If you used to have time to do a hundred things at the same time, now you constantly catch yourself thinking: “I don’t know what to do in this situation”, “I’m not sure I can handle it”, “Am I really doing everything right?”Often the reason for this is a reduced self-esteem. And it doesn’t come out of nowhere. If your husband constantly says that you do not understand anything and do not know how, that you can not be trusted to solve the simplest issues and that you will definitely not be able to cope without him – this is a reason to think.
You are locked in four walls.
Your day is strictly regulated, and your schedule is controlled by your husband. In which stores and when you make purchases, which sections and clubs you take your children to. All this is presented under the guise of caring: “I always need to know where you are, so that in case of problems I can come to the rescue.” At first, it causes emotion – loves, protects. And then you realize that this is simply total control, from which it is almost impossible to escape.
All your friends have gradually disappeared from your life.
Not so long ago, you organized incendiary parties, went for a walk with friends, visited exhibitions and the theater, and now you don’t even have anyone to call. The social circle was reduced to a husband, children, and – at best-immediate family. How did this happen? Perhaps the husband said: “We don’t need anyone, you are the whole universe to me!”. And you were melting. Or he pursed his lips in displeasure every time he found guests at home – and you did not want to annoy your loved one once again. As a result, you are left all alone – and there is no one to fill this vacuum in communication.
Your life revolves around your family.
It would seem that there is nothing wrong with this? Really, nothing if that’s what makes you happy. If you really enjoy spending time with your children and your husband, and you don’t even dream of anything else. Another thing is if you are quietly turned into a domestic servant, not caring about your desires.
Your husband makes fun of your interests.
Any attempts to start a hobby or hobby that is not related to her husband are stopped. In the course at first, there may be persuasion, then followed by ridicule: “Do you have nothing else to do?”, ” Yes, at your age, it’s just a shame to do this!”, “You should think about the children, and not suffer nonsense”. As a result, you are absorbed in everyday life, and life seems hopeless.
You gave up your job and your career.
“No, dear, don’t. I will provide for the family!”. It sounds logical: a man openly undertakes to support you and your children. And what in return? Full dependence on the spouse, first of all, financial. The husband gets an excellent leverage, which is often followed by reproaches that you live on everything ready, and therefore you owe everything to him.
You no longer feel feminine and desirable.
The husband often allows himself offensive statements about your figure and appearance in general: “eaten up”, “aged”, “completely launched himself”. But you watch your diet, exercise regularly, do not neglect makeup and do not go home in dressing gowns. But you feel that your husband’s interest in you has decreased or disappeared altogether. And, of course, blame yourself. But in fact, the partner just systematically tramples you into the mud, forcing you to believe in your own unattractiveness.

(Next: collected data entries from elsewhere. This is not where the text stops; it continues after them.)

(* ===== verification/PlotProps.v ===== *)
(** * Properties of the plotted trace: termination, tracks, slices, coroutines *)

From S2P Require Import Prelude ConcurrentList ConcurrentMap TraceTime TraceModel TraceStorage.
From S2P Require Import StorageSafety StorageSpec Perfetto SuspensionPlot PlotSpec.
From Stdlib Require Import ZArith Lia.
From stdpp Require Import base gmap list strings numbers pretty.
Local Open Scope Z_scope.
Local Open Scope kt_scope.

(** ** The breadth-first loop ends

    [visited_coroutines] is only extended when an item leaves the queue, so a
    coroutine with several parents is queued, and plotted, once per path that
    reaches it; but a path never returns to a coroutine it has left.  [cost n]
    bounds the work below an item when [n] coroutines are unvisited. *)

Section termination.
Context (deref : strptr -> string) (v : storage_view) (ti : TraceInfo) (seq : Z).
Context (U : gset Z) (D : nat).
Hypothesis children_bounded : forall id l,
  v_children v id = Some l -> (forall c, c ∈ l -> c ∈ U) /\ (length l <= D)%nat.

Fixpoint cost (n : nat) : nat :=
  match n with O => 1 | S n => 1 + D * cost n end.

Definition unvisited (visited : gset Z) : nat := size (U ∖ visited).

Definition potential (visited : gset Z) (queue : list queue_item) : nat :=
  sum_list_with (fun item => cost (unvisited ({[item.1]} ∪ visited))) queue.

Lemma cost_mono n m : (n <= m)%nat -> (cost n <= cost m)%nat.
Proof.
  revert m; induction n as [|n IH]; intros [|m] H; simpl; try lia.
  apply le_n_S, Nat.mul_le_mono_l, IH. lia.
Qed.

Lemma potential_mono V V' queue : V ⊆ V' -> (potential V' queue <= potential V queue)%nat.
Proof.
  intros HV. induction queue as [|item queue IH]; simpl; [done|].
  apply Nat.add_le_mono; [|done]. apply cost_mono. unfold unvisited. apply subseteq_size.
  apply difference_mono_l, union_mono_l, HV.
Qed.

Lemma new_items_in visited id c p :
  (c, p) ∈ new_items v visited id -> c ∉ visited /\ c ∈ U.
Proof.
  unfold new_items. destruct (v_info v id); [|set_solver].
  intros (c' & [= -> ->] & Hc)%list_elem_of_fmap. apply list_elem_of_filter in Hc as [Hn Hc].
  destruct (v_children v id) as [l|] eqn:Hl; simpl in Hc; [|set_solver].
  split; [done|]. by eapply children_bounded.
Qed.

Lemma new_items_length visited id : (length (new_items v visited id) <= D)%nat.
Proof.
  unfold new_items. destruct (v_info v id); [|simpl; lia]. rewrite length_fmap.
  etrans; [apply length_filter|]. destruct (v_children v id) as [l|] eqn:Hl; simpl; [|lia].
  by eapply children_bounded.
Qed.

Lemma unvisited_pred visited c :
  c ∉ visited -> c ∈ U -> S (unvisited ({[c]} ∪ visited)) = unvisited visited.
Proof.
  intros Hn Hc. unfold unvisited.
  replace (U ∖ visited) with ({[c]} ∪ U ∖ ({[c]} ∪ visited)).
  - rewrite (size_union {[c]} (U ∖ ({[c]} ∪ visited))) by set_solver. by rewrite size_singleton.
  - apply set_eq; intros x. destruct (decide (x = c)); set_solver.
Qed.

Lemma potential_items visited items :
  (forall c p, (c, p) ∈ items -> c ∉ visited /\ c ∈ U) ->
  (S (potential visited items) <= 1 + length items * cost (pred (unvisited visited)))%nat.
Proof.
  induction items as [|[c p] items IH]; intros Hin; simpl; [lia|].
  destruct (Hin c p) as [Hn Hc]; [left|]. pose proof (unvisited_pred visited c Hn Hc) as Hp.
  assert (Hle : (S (potential visited items)
                 <= 1 + length items * cost (pred (unvisited visited)))%nat)
    by (apply IH; intros c' p' H'; apply (Hin c' p'); by right).
  rewrite <- Hp in *. simpl in *. lia.
Qed.

Lemma potential_step visited item queue :
  let visited' := {[item.1]} ∪ visited in
  (S (potential visited' (queue ++ new_items v visited' item.1))
   <= potential visited (item :: queue))%nat.
Proof.
  intros visited'. unfold potential at 1. rewrite sum_list_with_app.
  fold (potential visited' queue) (potential visited' (new_items v visited' item.1)).
  simpl. fold visited'.
  pose proof (potential_mono visited visited' queue ltac:(set_solver)).
  pose proof (potential_items visited' (new_items v visited' item.1)
                (fun c p => new_items_in visited' item.1 c p)) as Hit.
  pose proof (new_items_length visited' item.1) as Hl.
  enough (S (potential visited' (new_items v visited' item.1))
          <= cost (unvisited visited'))%nat by lia.
  destruct (unvisited visited') as [|n] eqn:Hu; simpl in *.
  - destruct (new_items v visited' item.1) as [|[c p] items] eqn:Hi; simpl; [lia|].
    destruct (new_items_in visited' item.1 c p) as [Hn Hc]; [rewrite Hi; left|].
    pose proof (unvisited_pred visited' c Hn Hc). lia.
  - etrans; [exact Hit|]. apply le_n_S, Nat.mul_le_mono_r, Hl.
Qed.

Lemma plot_queue_total fuel queue visited st :
  (potential visited queue <= fuel)%nat ->
  is_Some (plot_queue deref v ti fuel seq queue visited st).
Proof.
  revert queue visited st; induction fuel as [|fuel IH];
    intros [|item queue] visited st Hf; cbn [plot_queue]; [eauto| |eauto|].
  - pose proof (potential_step visited item queue) as Hp. cbv zeta in Hp. lia.
  - apply IH. pose proof (potential_step visited item queue) as Hp. cbv zeta in Hp. lia.
Qed.
End termination.

Lemma plot_queue_mono deref v ti seq fuel fuel' queue visited st st' :
  (fuel <= fuel')%nat -> plot_queue deref v ti fuel seq queue visited st = Some st' ->
  plot_queue deref v ti fuel' seq queue visited st = Some st'.
Proof.
  revert fuel' queue visited st; induction fuel as [|fuel IH];
    intros [|fuel'] [|item queue] visited st Hle; cbn [plot_queue]; try done; try lia.
  apply IH. lia.
Qed.

Lemma children_finite (m : gmap Z (list Z)) :
  exists (U : gset Z) D, forall id l,
    m !! id = Some l -> (forall c, c ∈ l -> c ∈ U) /\ (length l <= D)%nat.
Proof.
  induction m as [|k x m Hk (U & D & IH)] using map_ind.
  - exists ∅, O. intros id l. by rewrite lookup_empty.
  - exists (list_to_set x ∪ U), (length x + D)%nat. intros id l. rewrite lookup_insert.
    case_decide; intros Hl; simplify_eq.
    + split; [|lia]. intros c Hc. apply elem_of_union_l. by apply elem_of_list_to_set.
    + destruct (IH id l Hl) as [Hc Hlen]. split; [|lia]. intros c Hc'.
      apply elem_of_union_r. auto.
Qed.

Lemma plot_trace_total deref s ti :
  exists fuel st, forall fuel', (fuel <= fuel')%nat ->
    plot_trace deref (view s) ti fuel' = Some st.
Proof.
  destruct (children_finite (a_children (abs s))) as (U & D & HUD).
  unfold plot_trace. destruct (trace_packets ti) as [track st0].
  set (q := [(ti_coroutine_id ti, 0)]). set (st := plot_gc (view s) ti (wrapu 32 track) st0).
  destruct (plot_queue_total deref (view s) ti TRUSTED_SEQUENCE_ID U D HUD
              (potential U D ∅ q) q ∅ st) as [r Hr]; [done|].
  exists (potential U D ∅ q), r. intros fuel' Hf. by eapply plot_queue_mono.
Qed.

(** C32: termination.  Whatever the children recorded in the storage, cycles
    and shared children included, the breadth-first loop of [write_perfetto]
    ends, and it writes one file: with enough fuel the result is a file at
    the given path, and more fuel does not change it. *)
Theorem write_perfetto_terminates deref s path ti :
  storage_wf s ->
  exists fuel t, forall fuel', (fuel <= fuel')%nat ->
    run (write_perfetto deref fuel' path ti) s = Val (Some (path, t)) s.
Proof.
  intros Hwf. destruct (plot_trace_total deref s ti) as (fuel & st & Hst).
  exists fuel, (trace st). intros fuel' Hf. rewrite write_perfetto_eq by done.
  by rewrite (Hst _ Hf).
Qed.

(** A storage in which coroutine 1 is its own child. *)
Definition demo_cycle_ops : list storage_op :=
  [OpCreateInfo 1; OpCreateChildren 1; OpAddChild 1 1].
Definition demo_cycle : TraceStorage :=
  default make_storage (replay (CK:=tick_clock) demo_cycle_ops make_storage).

Lemma demo_cycle_wf : storage_wf demo_cycle.
Proof.
  apply (replay_wf (CK:=tick_clock) demo_cycle_ops make_storage); [vm_compute; reflexivity|apply make_storage_wf].
Qed.

Lemma write_perfetto_terminates_witness :
  exists fuel t, forall fuel', (fuel <= fuel')%nat ->
    run (write_perfetto (fun _ => EmptyString) fuel' "t"
           (MkTraceInfo 1 1 5)) demo_cycle
    = Val (Some ("t", t)) demo_cycle.
Proof. apply write_perfetto_terminates, demo_cycle_wf. Defined.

Your authority in the family comes last.
If the word of the spouse in the family is the law, then even the children do not put you in anything. It is useless for them to forbid something or to demand the performance of household duties. What kind of respect and authority can we talk about if your husband behaves disdainfully towards you?
Your emotional state is unstable.
You feel attacks of anxiety or even panic, you may cry for no reason, you feel a decline in strength. Such states can be replaced by apathy, when there is nothing to care about, and life moves along a well-trodden rut. You do everything on autopilot, not really delving into what is happening. This is all a very disturbing signal.
Your interests take a back seat.
“I’ve been working all day, and I want to relax in the evening, and not do household chores”, “Your courses will wait, I want to buy a new phone”. If your husband often makes such arguments, then you should stop and think – what do you want? And how long have you allowed yourself to want something? After all, you are also a person, with your own needs, which are worthy of attention and respect.
Toxic relationships are dangerous not only because they lead to disappointment in a loved one. But also by the fact that they can cause serious harm to your psychoemotional and physical health. That’s why it’s so important to understand what’s going on in your life. And decide whether it’s time to change something in it.